Current global health projects
This program involves Doctor of Physical Therapy Program second-year students and faculty members traveling to Punta Gorda, Belize in January each year. The purpose of this trip is to engage in a service learning experience related to the topics of physical therapy and educational outreach.
Currently, Belize has very limited to no rehabilitation services. Students work with community partners and faculty to develop their own projects but are encouraged to build on the past projects, which include disability awareness in elementary aged school children, training of staff at a non-profit clinic and community outreach.
This program involves Doctor of Physical Therapy Program second-year students and faculty members traveling to San Lucas Toliman, Guatemala for a service-learning experience for two weeks in early summer. The project is coordinated with the School of Medicine and Public Health students and the community partner is with the San Lucas Community Health Care Program. Group participants will travel to rural satellite clinics around the southern and eastern areas near Lake Atitlan and work with local health promoters to enhance the rehabilitation care for the communities. Spanish language proficiency is recommended.

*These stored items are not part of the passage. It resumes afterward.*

(* ===== verification/BalanceConvert.v ===== *)
(** * Fixed-point balances: pallets/cyrux/src/utils/balance_convert.rs

    Conversions between balances of 12 decimals and [U64F64], with the error
    bounds the pool arithmetic rests on. *)
From stdpp Require Import prelude.
From Stdlib Require Import ZArith Lia.
From S2P Require Import Prelude Types Externals.

Definition PHA : Z := 1000000000000.

Section Convert.
Context {S E : Type} {F : FixedLib}.

Definition from_fixed (v : Z) : M S E Balance :=
  let* a := expect_some (u80f48_from_u64f64 v) in
  let* b := expect_some (u80f48_mul_int a PHA) in
  mret (u80f48_to_u128 b).

Definition from_bits (bits : Z) : M S E Balance := from_fixed bits.

Definition to_fixed (x : Balance) : M S E Z :=
  let* v := expect_some (u80f48_from_u128 x) in
  let* d := expect_some (u80f48_div_int v PHA) in
  expect_some (u64f64_from_u80f48 d).

Definition bmul (x : Balance) (y : Z) : M S E Balance :=
  let* fx := to_fixed x in
  let* m := expect_some (fx_mul fx y) in
  from_fixed m.

Definition bdiv (x : Balance) (y : Z) : M S E Balance :=
  let* fx := to_fixed x in
  let* q := expect_some (fx_div fx y) in
  from_fixed q.

End Convert.

(** ** Reference functions

    What the conversions compute when they do not panic. *)
Definition to_fixed_val (x : Z) : Z := x * 2 ^ 48 / PHA * 2 ^ 16.

Definition from_fixed_val (v : Z) : Z := v / 2 ^ 16 * PHA / 2 ^ 48.

Lemma to_fixed_val_nonneg x : 0 <= x -> 0 <= to_fixed_val x.
Proof. intros. unfold to_fixed_val, PHA. apply Z.mul_nonneg_nonneg; [apply Z.div_pos|]; lia. Qed.

Lemma from_fixed_val_nonneg x : 0 <= x -> 0 <= from_fixed_val x.
Proof.
  intros. unfold from_fixed_val, PHA.
  apply Z.div_pos; [apply Z.mul_nonneg_nonneg; [apply Z.div_pos|]|]; lia.
Qed.

Lemma to_fixed_val_mono x y : x <= y -> to_fixed_val x <= to_fixed_val y.
Proof.
  intros. unfold to_fixed_val. apply Z.mul_le_mono_nonneg_r; [lia|].
  apply Z.div_le_mono; unfold PHA; lia.
Qed.

Lemma from_fixed_val_mono x y : x <= y -> from_fixed_val x <= from_fixed_val y.
Proof.
  intros. unfold from_fixed_val. apply Z.div_le_mono; [lia|].
  apply Z.mul_le_mono_nonneg_r; [unfold PHA; lia|]. apply Z.div_le_mono; lia.
Qed.

Lemma from_to_fixed_val x : 0 <= x -> x - 1 <= from_fixed_val (to_fixed_val x) <= x.
Proof.
  intros Hx. unfold from_fixed_val, to_fixed_val. rewrite Z.div_mul by lia.
  unfold PHA. set (a := x * 2 ^ 48 / 1000000000000).
  assert (Ha : 1000000000000 * a <= x * 2 ^ 48 < 1000000000000 * a + 1000000000000).
  { pose proof (Z.div_mod (x * 2 ^ 48) 1000000000000 ltac:(lia)).
    pose proof (Z.mod_pos_bound (x * 2 ^ 48) 1000000000000 ltac:(lia)). lia. }
  split.
  - apply Z.div_le_lower_bound; [lia|]. lia.
  - apply Z.lt_succ_r, Z.div_lt_upper_bound; [lia|]. lia.
Qed.

Lemma to_from_fixed_val v : 0 <= v -> to_fixed_val (from_fixed_val v) <= v.
Proof.
  intros Hv. unfold from_fixed_val, to_fixed_val, PHA.
  set (a := v / 2 ^ 16). set (r := a * 1000000000000 / 2 ^ 48).
  assert (Ha : a * 2 ^ 16 <= v).
  { unfold a. pose proof (Z.mul_div_le v (2 ^ 16) ltac:(lia)). lia. }
  assert (Hr : r * 2 ^ 48 <= a * 1000000000000).
  { unfold r. pose proof (Z.mul_div_le (a * 1000000000000) (2 ^ 48) ltac:(lia)). lia. }
  assert (Hq : r * 2 ^ 48 / 1000000000000 <= a).
  { apply Z.lt_succ_r, Z.div_lt_upper_bound; lia. }
  lia.
Qed.

Section ConvertSpec.
Context {S E : Type} {F : FixedLib} {FS : FixedSpec F}.

Lemma to_fixed_ok x (s : S) :
  0 <= x < 2 ^ 80 -> to_fixed (E := E) x s = Ok (to_fixed_val x) s.
Proof.
  intros Hx. unfold to_fixed, mbind, expect_some.
  rewrite u80f48_from_u128_spec by done. simpl.
  rewrite u80f48_div_int_spec by (unfold PHA; lia). simpl.
  rewrite u64f64_from_u80f48_spec; [done|]. split.
  - apply Z.div_pos; unfold PHA; lia.
  - apply Z.div_lt_upper_bound; unfold PHA; lia.
Qed.

Lemma to_fixed_panics x (s : S) : 2 ^ 80 <= x -> to_fixed (E := E) x s = Panic.
Proof. intros Hx. unfold to_fixed, mbind, expect_some. by rewrite u80f48_from_u128_over. Qed.

Lemma from_fixed_ok v (s : S) :
  0 <= v < 2 ^ 128 -> v / 2 ^ 16 * PHA < 2 ^ 128 ->
  from_fixed (E := E) v s = Ok (from_fixed_val v) s.
Proof.
  intros Hv Ho. unfold from_fixed, mbind, expect_some.
  assert (0 <= v / 2 ^ 16) by (apply Z.div_pos; lia).
  rewrite u80f48_from_u64f64_spec by done. simpl.
  rewrite u80f48_mul_int_spec by (unfold PHA in *; lia). simpl.
  rewrite u80f48_to_u128_spec; [done|]. unfold PHA in *; lia.
Qed.

Lemma from_fixed_panics v (s : S) :
  0 <= v < 2 ^ 128 -> 2 ^ 128 <= v / 2 ^ 16 * PHA -> from_fixed (E := E) v s = Panic.
Proof.
  intros Hv Ho. unfold from_fixed, mbind, expect_some.
  assert (0 <= v / 2 ^ 16) by (apply Z.div_pos; lia).
  rewrite u80f48_from_u64f64_spec by done. simpl.
  by rewrite u80f48_mul_int_over by (unfold PHA in *; lia).
Qed.

Lemma wp_to_fixed P x (Q : Z -> S -> Prop) (R : E -> S -> Prop) s :
  0 <= x -> (x < 2 ^ 80 -> Q (to_fixed_val x) s) -> (2 ^ 80 <= x -> P) ->
  wp P (to_fixed x) Q R s.
Proof.
  intros Hx HQ HP. unfold wp. destruct (Z.lt_ge_cases x (2 ^ 80)).
  - rewrite to_fixed_ok by lia. auto.
  - rewrite to_fixed_panics by lia. auto.
Qed.

Lemma wp_from_fixed P v (Q : Z -> S -> Prop) (R : E -> S -> Prop) s :
  0 <= v < 2 ^ 128 -> Q (from_fixed_val v) s -> P -> wp P (from_fixed v) Q R s.
Proof.
  intros Hv HQ HP. unfold wp. destruct (Z.lt_ge_cases (v / 2 ^ 16 * PHA) (2 ^ 128)).
  - by rewrite from_fixed_ok by lia.
  - by rewrite from_fixed_panics by lia.
Qed.

(** A balance that is returned has its width, even when a product overflowed. *)
Lemma wp_from_fixed_any v (Q : Z -> S -> Prop) (R : E -> S -> Prop) s :
  (forall r, 0 <= r < 2 ^ 80 -> Q r s) -> wp True (from_fixed v) Q R s.
Proof.
  intros HQ. unfold from_fixed. wp_steps; try done. apply HQ, u80f48_to_u128_range.
Qed.

Lemma wp_bdiv_any x y (Q : Z -> S -> Prop) (R : E -> S -> Prop) s :
  (forall r, 0 <= r < 2 ^ 80 -> Q r s) -> wp True (bdiv x y) Q R s.
Proof. intros HQ. unfold bdiv, to_fixed. wp_steps; try done. by apply wp_from_fixed_any. Qed.

Lemma wp_bmul_any x y (Q : Z -> S -> Prop) (R : E -> S -> Prop) s :
  (forall r, 0 <= r < 2 ^ 80 -> Q r s) -> wp True (bmul x y) Q R s.
Proof. intros HQ. unfold bmul, to_fixed. wp_steps; try done. by apply wp_from_fixed_any. Qed.

(** A product that is returned is rounded down. *)
Lemma wp_bmul P x y (Q : Z -> S -> Prop) (R : E -> S -> Prop) s :
  P -> 0 <= x -> 0 <= y -> to_fixed_val x * y / 2 ^ 64 < 2 ^ 128 ->
  Q (from_fixed_val (to_fixed_val x * y / 2 ^ 64)) s ->
  wp P (bmul x y) Q R s.
Proof.
  intros HP Hx Hy Ho HQ. unfold bmul. apply wp_bind, wp_to_fixed; [done| |done]. intros _.
  pose proof (to_fixed_val_nonneg x Hx).
  rewrite fx_mul_spec by done. apply wp_bind. simpl. apply wp_from_fixed; [|done|done].
  split; [apply Z.div_pos; lia|done].
Qed.

Lemma wp_bdiv P x y (Q : Z -> S -> Prop) (R : E -> S -> Prop) s :
  P -> 0 <= x -> 0 < y -> to_fixed_val x * 2 ^ 64 / y < 2 ^ 128 ->
  Q (from_fixed_val (to_fixed_val x * 2 ^ 64 / y)) s ->
  wp P (bdiv x y) Q R s.
Proof.
  intros HP Hx Hy Ho HQ. unfold bdiv. apply wp_bind, wp_to_fixed; [done| |done]. intros _.
  pose proof (to_fixed_val_nonneg x Hx).
  rewrite fx_div_spec by done. apply wp_bind. simpl. apply wp_from_fixed; [|done|done].
  split; [apply Z.div_pos; lia|done].
Qed.

(** The quotient, exact when it fits *)
Lemma wp_bdiv_full x y (Q : Z -> S -> Prop) (R : E -> S -> Prop) s :
  (forall r, 0 <= r < 2 ^ 80 ->
    (0 <= x -> 0 < y -> to_fixed_val x * 2 ^ 64 / y < 2 ^ 128 ->
     r = from_fixed_val (to_fixed_val x * 2 ^ 64 / y)) -> Q r s) ->
  wp True (bdiv x y) Q R s.
Proof.
  intros HQ. assert (Hany : wp True (bdiv (E := E) x y) (fun r s' => s' = s /\ 0 <= r < 2 ^ 80)
    (fun _ _ => False) s) by (by apply wp_bdiv_any).
  destruct (decide (0 <= x /\ 0 < y /\ to_fixed_val x * 2 ^ 64 / y < 2 ^ 128)) as [(H1 & H2 & H3)|Hn].
  - assert (Hval : wp True (bdiv (E := E) x y)
      (fun r s' => r = from_fixed_val (to_fixed_val x * 2 ^ 64 / y)) (fun _ _ => False) s) by (by apply wp_bdiv).
    eapply wp_mono; [exact (wp_and _ _ _ _ _ _ _ Hany Hval)| |by intros ? ? []].
    intros r s' [[-> Hr] ->]. by apply HQ.
  - eapply wp_mono; [exact Hany| |done]. intros r s' [-> Hr]. apply HQ; [done|tauto].
Qed.

End ConvertSpec.

(** The value of the shares bought with [x] at price [p] is at most [x]. *)
Lemma shares_value_le x p :
  0 <= x -> 0 < p ->
  from_fixed_val (to_fixed_val (from_fixed_val (to_fixed_val x * 2 ^ 64 / p)) * p / 2 ^ 64) <= x.
Proof.
  intros Hx Hp. pose proof (to_fixed_val_nonneg x Hx) as Ht.
  set (q := to_fixed_val x * 2 ^ 64 / p).
  assert (Hq : 0 <= q) by (apply Z.div_pos; lia).
  assert (Hqp : q * p <= to_fixed_val x * 2 ^ 64).
  { unfold q. pose proof (Z.mul_div_le (to_fixed_val x * 2 ^ 64) p Hp). lia. }
  pose proof (to_from_fixed_val q Hq) as Hs.
  pose proof (from_fixed_val_nonneg q Hq) as Hf.
  pose proof (to_fixed_val_nonneg _ Hf) as Hf'.
  etransitivity; [|apply from_to_fixed_val; done].
  apply from_fixed_val_mono. apply Z.lt_succ_r, Z.div_lt_upper_bound; [lia|]. nia.
Qed.

(** ** A model of the [fixed] crate *)
Definition fits (w z : Z) : option Z := if in_width w z then Some z else None.

#[local] Instance fixed_ref : FixedLib := {|
  fx_from_num n := n * 2 ^ 64;
  fx_add a b := fits 128 (a + b);
  fx_sub a b := fits 128 (a - b);
  fx_mul a b := fits 128 (a * b / 2 ^ 64);
  fx_div a b := if b =? 0 then None else fits 128 (a * 2 ^ 64 / b);
  fx_checked_div a b := if b =? 0 then None else fits 128 (a * 2 ^ 64 / b);
  fx_sqrt a := Z.sqrt (a * 2 ^ 64);
  fx_mul_int a n := fits 128 (a * n);
  fx_div_int a n := if n =? 0 then None else Some (a / n);
  u80f48_from_u64f64 a := Some (a / 2 ^ 16);
  u80f48_from_u128 n := fits 128 (n * 2 ^ 48);
  u80f48_mul_int a n := fits 128 (a * n);
  u80f48_div_int a n := if n =? 0 then None else Some (a / n);
  u80f48_to_u128 a := a / 2 ^ 48 mod 2 ^ 80;
  u64f64_from_u80f48 a := fits 128 (a * 2 ^ 16);
  u32f32_from_num n := fits 64 (n * 2 ^ 32);
  u32f32_mul a b := fits 64 (a * b / 2 ^ 32);
  u32f32_div a b := if b =? 0 then None else fits 64 (a * 2 ^ 32 / b);
  u32f32_checked_shl a n := if n <? 64 then Some (Z.shiftl a n mod 2 ^ 64) else None;
  u32f32_to_u32 a := a / 2 ^ 32;
|}.

Lemma fits_ok w z : 0 <= z < 2 ^ w -> fits w z = Some z.
Proof. intros H. apply in_width_spec in H. unfold fits. by rewrite H. Qed.

Lemma fits_over w z : 2 ^ w <= z -> fits w z = None.
Proof.
  intros H. unfold fits. destruct (in_width w z) eqn:Hw; [|done].
  apply in_width_spec in Hw. lia.
Qed.

#[local] Instance fixed_ref_spec : FixedSpec fixed_ref.
Proof.
  split; cbn [fx_from_num fx_add fx_sub fx_mul fx_div fx_checked_div fx_mul_int fx_div_int u80f48_from_u64f64
    u80f48_from_u128 u80f48_mul_int u80f48_div_int u80f48_to_u128 u64f64_from_u80f48 fixed_ref];
    intros; repeat case_match; try (rewrite Z.eqb_eq in *; lia);
    try done; try (apply fits_ok; split; [first [lia | apply Z.div_pos; lia]|lia]);
    try (apply fits_over; lia).
  - apply Z.mod_small. split; [apply Z.div_pos; lia|apply Z.div_lt_upper_bound; lia].
  - apply Z.mod_pos_bound. lia.
Qed.

(** ** Properties *)
Lemma from_to_fixed_exact x : (5 ^ 12 | x) -> from_fixed_val (to_fixed_val x) = x.
Proof.
  intros [y ->]. unfold from_fixed_val, to_fixed_val. rewrite Z.div_mul by lia.
  replace (y * 5 ^ 12 * 2 ^ 48) with (y * 2 ^ 36 * PHA) by (unfold PHA; lia).
  rewrite Z.div_mul by (unfold PHA; lia).
  replace (y * 2 ^ 36 * PHA) with (y * 5 ^ 12 * 2 ^ 48) by (unfold PHA; lia).
  rewrite Z.div_mul by lia. lia.
Qed.

Lemma to_fixed_val_fits x : 0 <= x < 2 ^ 80 ->
  0 <= to_fixed_val x < 2 ^ 128 /\ to_fixed_val x / 2 ^ 16 * PHA < 2 ^ 128.
Proof.
  intros Hx. pose proof (to_fixed_val_nonneg x ltac:(lia)).
  unfold to_fixed_val in *. rewrite Z.div_mul by lia.
  pose proof (Z.mul_div_le (x * 2 ^ 48) PHA ltac:(unfold PHA; lia)). unfold PHA in *.
  split_and!; lia.
Qed.

Section ConvertProperties.
Context {S E : Type} {F : FixedLib} {FS : FixedSpec F}.

(** A balance below 2^80 survives the conversion to fixed point and back
    up to one unit lost, never gained, and exactly when 5^12 divides it (so
    for whole numbers of tokens). *)
Theorem balance_round_trip x (s : S) :
  0 <= x < 2 ^ 80 ->
  exists y, (let* v := to_fixed (E := E) x in from_fixed v) s = Ok y s /\
    x - 1 <= y <= x /\ ((5 ^ 12 | x) -> y = x).
Proof.
  intros Hx. destruct (to_fixed_val_fits x Hx) as [H1 H2].
  exists (from_fixed_val (to_fixed_val x)). split_and!; [|apply from_to_fixed_val; lia..|].
  - unfold mbind. rewrite to_fixed_ok by done. by apply from_fixed_ok.
  - apply from_to_fixed_exact.
Qed.

(** Converting an amount to shares at a price and back at the same price
    returns, and never yields more than the amount, whatever the rounding of
    the two steps. *)
Theorem share_conversion_never_inflates x p (s : S) :
  0 <= x < 2 ^ 80 -> 0 < p -> to_fixed_val x * 2 ^ 64 / p < 2 ^ 104 ->
  exists y, (let* n := bdiv (E := E) x p in bmul n p) s = Ok y s /\ 0 <= y <= x.
Proof.
  intros Hx Hp Hq. pose proof (to_fixed_val_nonneg x ltac:(lia)) as Ht.
  destruct (to_fixed_val_fits x Hx) as [Hf _].
  set (q := to_fixed_val x * 2 ^ 64 / p) in *.
  assert (Hq0 : 0 <= q) by (apply Z.div_pos; lia).
  assert (Hqp : q * p <= to_fixed_val x * 2 ^ 64)
    by (unfold q; pose proof (Z.mul_div_le (to_fixed_val x * 2 ^ 64) p Hp); lia).
  assert (Hs : q / 2 ^ 16 < 2 ^ 88) by (apply Z.div_lt_upper_bound; lia).
  pose proof (from_fixed_val_nonneg q Hq0) as Hn0. pose proof (to_from_fixed_val q Hq0) as Hn.
  assert (Hn80 : from_fixed_val q < 2 ^ 80)
    by (unfold from_fixed_val; apply Z.div_lt_upper_bound; unfold PHA; lia).
  pose proof (to_fixed_val_nonneg _ Hn0) as Hm0.
  assert (Hm : 0 <= to_fixed_val (from_fixed_val q) * p / 2 ^ 64 <= to_fixed_val x).
  { split; [apply Z.div_pos; lia|]. apply Z.lt_succ_r, Z.div_lt_upper_bound; nia. }
  exists (from_fixed_val (to_fixed_val (from_fixed_val q) * p / 2 ^ 64)). split_and!.
  - unfold bdiv, bmul, mbind. rewrite to_fixed_ok by lia.
    rewrite fx_div_spec by lia. simpl. fold q. rewrite from_fixed_ok by (unfold PHA; lia).
    rewrite to_fixed_ok by lia. rewrite fx_mul_spec by lia. simpl. apply from_fixed_ok; [lia|].
    destruct (to_fixed_val_fits x Hx) as [_ H2]. eapply Z.le_lt_trans; [|exact H2].
    apply Z.mul_le_mono_nonneg_r; [unfold PHA; lia|]. apply Z.div_le_mono; lia.
  - apply from_fixed_val_nonneg; lia.
  - apply shares_value_le; lia.
Qed.

End ConvertProperties.

Lemma balance_round_trip_witness :
  exists y, (let* v := to_fixed (S := unit) (E := unit) (1000000000 * PHA) in from_fixed v) tt = Ok y tt /\
    1000000000 * PHA - 1 <= y <= 1000000000 * PHA /\ ((5 ^ 12 | 1000000000 * PHA) -> y = 1000000000 * PHA).
Proof. apply (balance_round_trip (F := fixed_ref)). unfold PHA. lia. Defined.

Lemma share_conversion_never_inflates_witness :
  exists y, (let* n := bdiv (S := unit) (E := unit) 1000000000001 (3 * 2 ^ 63) in bmul n (3 * 2 ^ 63)) tt = Ok y tt /\
    0 <= y <= 1000000000001.
Proof.
  apply (share_conversion_never_inflates (F := fixed_ref)); [lia|lia|].
  vm_compute. reflexivity.
Defined.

Established in 2010 in conjunction with the UW Center for Global Health, Doctor of Physical Therapy students and faculty travel to Uganda to participate in a three-week service learning project. Community partners in Uganda include Mulago Hospital and Makarere University in Kampala and Providence Home in Nkokonjeru which is a home for children and adults with disabilities. This project is offered in May to students at the end of their second year and coincides with the Health and Disease in Uganda Global Health Program.
Past global health programs
In past years, students in the program have also traveled to Ecuador and Honduras. The program will work in Belize and Peru this year.
Doctor of Physical Therapy Student Organization
All students are encouraged to join and participate in the Doctor of Physical Therapy Student Organization, UW-Madison's physical therapy student organization. The organization performs service, social and fundraising activities, such as:
- Outreach activities that help others learn about physical therapy, wellness and prevention
- Fundraisers including annual clothing and Bucky Book sales, a Bucky Race and massage days
- Social events for new and returning students
- A Big Brother/Big Sister Program, in which second-year students help orient first-year students to the program
The organization received the UW-Madison Morgridge Center for Public Service Award for Outstanding Service. The "Bucky Award" for service recognizes a student organization that has participated in service activities throughout the academic year and has hosted at least one service activity beneficial to the campus community. The selected student organization must also collaborate with at least one other student organization, while providing reflection for members after each activity.
Interprofessional Health Council
The Interprofessional Health Council represents multiple health professions programs and schools, with intent to engage in academic and non-academic activities.